Bioinformatics. 2021 Jul 12;37(11):1590-1592. doi: 10.1093/bioinformatics/btaa895.
Mutational signatures are recurring DNA alteration patterns caused by distinct mutational events during the evolution of cancer. In recent years, several bioinformatics tools are available for mutational signature analysis. However, most of them focus on specific type of mutation or have limited scope of application. A pipeline tool for comprehensive mutational signature analysis is still lacking. Here we present Sigflow pipeline, which provides an one-stop solution for de novo signature extraction, reference signature fitting, signature stability analysis, sample clustering based on signature exposure in different types of genome DNA alterations including single base substitution, doublet base substitution, small insertion and deletion and copy number alteration. A Docker image is constructed to solve the complex and time-consuming installation issues, and this enables reproducible research by version control of all dependent tools along with their environments. Sigflow pipeline can be applied to both human and mouse genomes.
Sigflow is an open source software under academic free license v3.0 and it is freely available at https://github.com/ShixiangWang/sigflow or https://hub.docker.com/r/shixiangwang/sigflow.
Supplementary data are available at Bioinformatics online.
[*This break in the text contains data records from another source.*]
Lemma steady_growing {A} (m : M A) : steady m → growing m.
Proof. intros Hm w. apply Hm. Qed.

(** The challenges' tokens and results, and what was served, stay; the request too. *)
Definition proofs_of (w : World) : TokenChallengeMap * gmap Id VerifyResult * gmap Id VerifyState :=
  (rd_ChallengeMap (wd_Data w), rd_ChallengeVerify (wd_Data w), rd_ChallengeState (wd_Data w)).
Definition proofless_rel (w w' : World) : Prop := proofs_of w' = proofs_of w ∧ wd_Req w' = wd_Req w.

#[export] Instance proofless_frame : Frame proofless_rel.
Proof.
  split; try by intros.
  - split; [by intros w|]. intros w1 w2 w3 [H1 H2] [H3 H4]. split; congruence.
  - intros w. unfold proofless_rel, proofs_of. by destruct w as [[] ? ? ? ? ? ? ? ? ?].
Qed.

Abbreviation proofless := (moves proofless_rel).

Lemma proofless_upd_data f :
  (∀ d, rd_ChallengeMap (f d) = rd_ChallengeMap d) → (∀ d, rd_ChallengeVerify (f d) = rd_ChallengeVerify d) →
  (∀ d, rd_ChallengeState (f d) = rd_ChallengeState d) → proofless (upd_data f).
Proof. intros H1 H2 H3 w. split; [|done]. unfold proofs_of, upd_data. cbn. congruence. Qed.

(** Handing the request to a backend serves it once, with the request as it is. *)
Lemma serve_served b w : served (world_of (serve b w)) = served w ++ [(b_Name b, wd_Req w)].
Proof.
  unfold serve, bind, get_req, emit. rewrite (proj1 (moves_w_ops steady_rel (b_ServeHTTP b (wd_Req w)) _)).
  unfold served. cbn. by rewrite omap_app.
Qed.

(** What serves a request or changes it is part of its past, too. *)
Lemma growing_emit e : growing (emit e).
Proof. intros w. split; [done|done|]. by eexists. Qed.
Lemma growing_upd_req f : growing (upd_req f).
Proof. intros w. by split. Qed.
Lemma growing_r_Set k v : growing (r_Set k v).
Proof. apply growing_upd_req. Qed.
#[export] Hint Resolve growing_emit growing_upd_req growing_r_Set : steady.
Lemma growing_serve b : growing (serve b).
Proof. unfold serve. steady. Qed.
#[export] Hint Resolve growing_serve : steady.
#[export] Hint Extern 4 (moves grows _) => apply steady_growing; solve [auto with steady] : steady.

(** Operations that serve nothing but may change the request. *)
Definition quiet {A} (m : M A) : Prop := ∀ w, served (world_of (m w)) = served w.

Lemma steady_quiet {A} (m : M A) : steady m → quiet m.
Proof. intros Hm w. apply Hm. Qed.

Lemma quiet_bind {A B} (m : M A) (f : A → M B) : quiet m → (∀ a, quiet (f a)) → quiet (bind m f).
Proof.
  intros Hm Hf w. unfold bind. specialize (Hm w). destruct (m w) as [a w'|e w']; simpl in *; [|done].
  by rewrite Hf.
Qed.
Lemma quiet_upd_req f : quiet (upd_req f).
Proof. by intros w. Qed.
Lemma quiet_r_Set k v : quiet (r_Set k v).
Proof. by intros w. Qed.

Create HintDb quiet discriminated.
Lemma quiet_upd_data f : quiet (upd_data f).
Proof. by intros w. Qed.
#[export] Hint Resolve quiet_upd_req quiet_upd_data quiet_r_Set : quiet.
#[export] Hint Extern 3 (quiet _) => apply steady_quiet; solve [auto with steady] : quiet.

(** Prove an operation quiet from the quietness of its parts. *)
Ltac quiet :=
  repeat first
    [ match goal with |- ∀ _, _ => intro end
    | solve [auto with quiet]
    | apply quiet_bind
    | match goal with |- quiet (match ?x with _ => _ end) => destruct x end
    | match goal with |- quiet (let '_ := ?x in _) => destruct x end ].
突变特征是癌症进化过程中由不同突变事件引起的反复出现的 DNA 改变模式。近年来,有几种生物信息学工具可用于突变特征分析。然而,大多数工具都侧重于特定类型的突变,或应用范围有限。仍然缺乏用于全面突变特征分析的流水线工具。本文介绍了 Sigflow 流水线,它为从头提取特征、参考特征拟合、特征稳定性分析以及基于单碱基替换、双碱基替换、小插入和缺失以及拷贝数改变等不同类型基因组 DNA 改变中特征暴露的样本聚类提供了一站式解决方案。构建了一个 Docker 镜像来解决复杂且耗时的安装问题,这通过对所有相关工具及其环境的版本控制,实现了可重复的研究。Sigflow 流水线可应用于人类和小鼠基因组。
Sigflow 是一个根据学术自由许可证 v3.0 发布的开源软件,可在 https://github.com/ShixiangWang/sigflow 或 https://hub.docker.com/r/shixiangwang/sigflow 上免费获取。
补充数据可在 Bioinformatics 在线获取。